Fig. 5.

TNFAIP8 knockdown reduced glucose consumption and ATP production in PCa cells. (A) RWPE1, PC3, and LNCaP (1×10⁵) cells were grown in six-well plates 24h and transfected with control siRNA or TNFAIP8 siRNA. Cell lysates from control siRNA or TNFAIP8 siRNA transfected cells were immunoblotted with TNFAIP8, HK1, AMPKα, and β-actin antibodies. (B) RWPE1, PC3, and LNCaP (1×10⁵) cells were grown in six-well plates 24h and transfected with control siRNA or TNFAIP8 siRNA for 40h.
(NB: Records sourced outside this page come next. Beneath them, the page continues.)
(** Both methods on the module [forward], with debugging off. *)
Lemma nothing_is_logged_with_debugging_off_sim :
  (exists es, events (compile m0 (s0 false)).1 = events (s0 false) ++ es
              /\ Forall (fun ev => is_logging ev.1 = false) es)
  /\ (exists es,
        events (compile_object_graph m0 (s0 false)).1 =
          events (s0 false) ++ es
        /\ Forall (fun ev => is_logging ev.1 = false) es).
Proof.
  refine (nothing_is_logged_with_debugging_off
            m0 (s0 false) (OBool false) _ _); reflexivity.
Defined.

(** The invoker of [forward], called with a tensor that requires grad in
    third place: the tensor after it is not converted. *)
Lemma invoke_stops_at_the_first_failing_conversion_sim :
  invoke (E := SimGrad.externals) (OFunction "forward")
    ([OTensor 3; OInt 4] ++ OTensor 0 :: [OTensor 5]) (s0 false) =
    (after (s0 false)
       [(Tensor_numpy (OTensor 3), inr (ONdarray 3));
        (Tensor_numpy (OTensor 0), inl SimGrad.requires_grad)] w0,
     inl SimGrad.requires_grad).
Proof.
  refine (invoke_stops_at_the_first_failing_conversion
            (E := SimGrad.externals) (OFunction "forward")
            [OTensor 3; OInt 4] [ONdarray 3; OInt 4] (OTensor 0) [OTensor 5]
            (s0 false) w0 w0 SimGrad.requires_grad _ _ _ _).
  - repeat constructor; discriminate.
  - play.
  - reflexivity.
  - reflexivity.
Defined.

(** Both methods on a backend whose [__init__] did not run. *)
Lemma compiling_without_debug_field_raises_sim :
  let es := [(module_context m0, inr OContext);
             (context_enter OContext, inr OContext);
             (context_exit OContext (Some (AttributeError "_debug")),
              inr ONone)] in
  compile m0 s_fresh = (after s_fresh es w0, inl (AttributeError "_debug"))
  /\ compile_object_graph m0 s_fresh =
       (after s_fresh es w0, inl (AttributeError "_debug")).
Proof.
  refine (compiling_without_debug_field_raises
            m0 s_fresh OContext OContext ONone w0 w0 w0 _ _ _ _ _);
    reflexivity.
Defined.

End SimulatedRuns.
The effect of TNFAIP8 knockdown on relative glucose consumption (upper panel) and endogenous ATP production (lower panel) was measured as described in the materials and methods sections. Data represent mean ± SEM from two independent experiments in triplicates. *P<0.05, **P<0.01, ***P<0.01 compared to control siRNA transfected or control cells. ns- not significant. (C) RWPE1, PC3, and LNCaP (1×10⁵) cells were grown in six-well plates 24h and pre-treated with 2-DG (5mM) for 8h, and then cells were transfected with EV or TNFAIP8 plasmid for 40h and relative cellular glucose consumption was analyzed as described in material and methods section. Data represent mean ± SEM. *P<0.05, **P<0.01, ***P<0.001 compared to EV or TNFAIP8 transfected cells.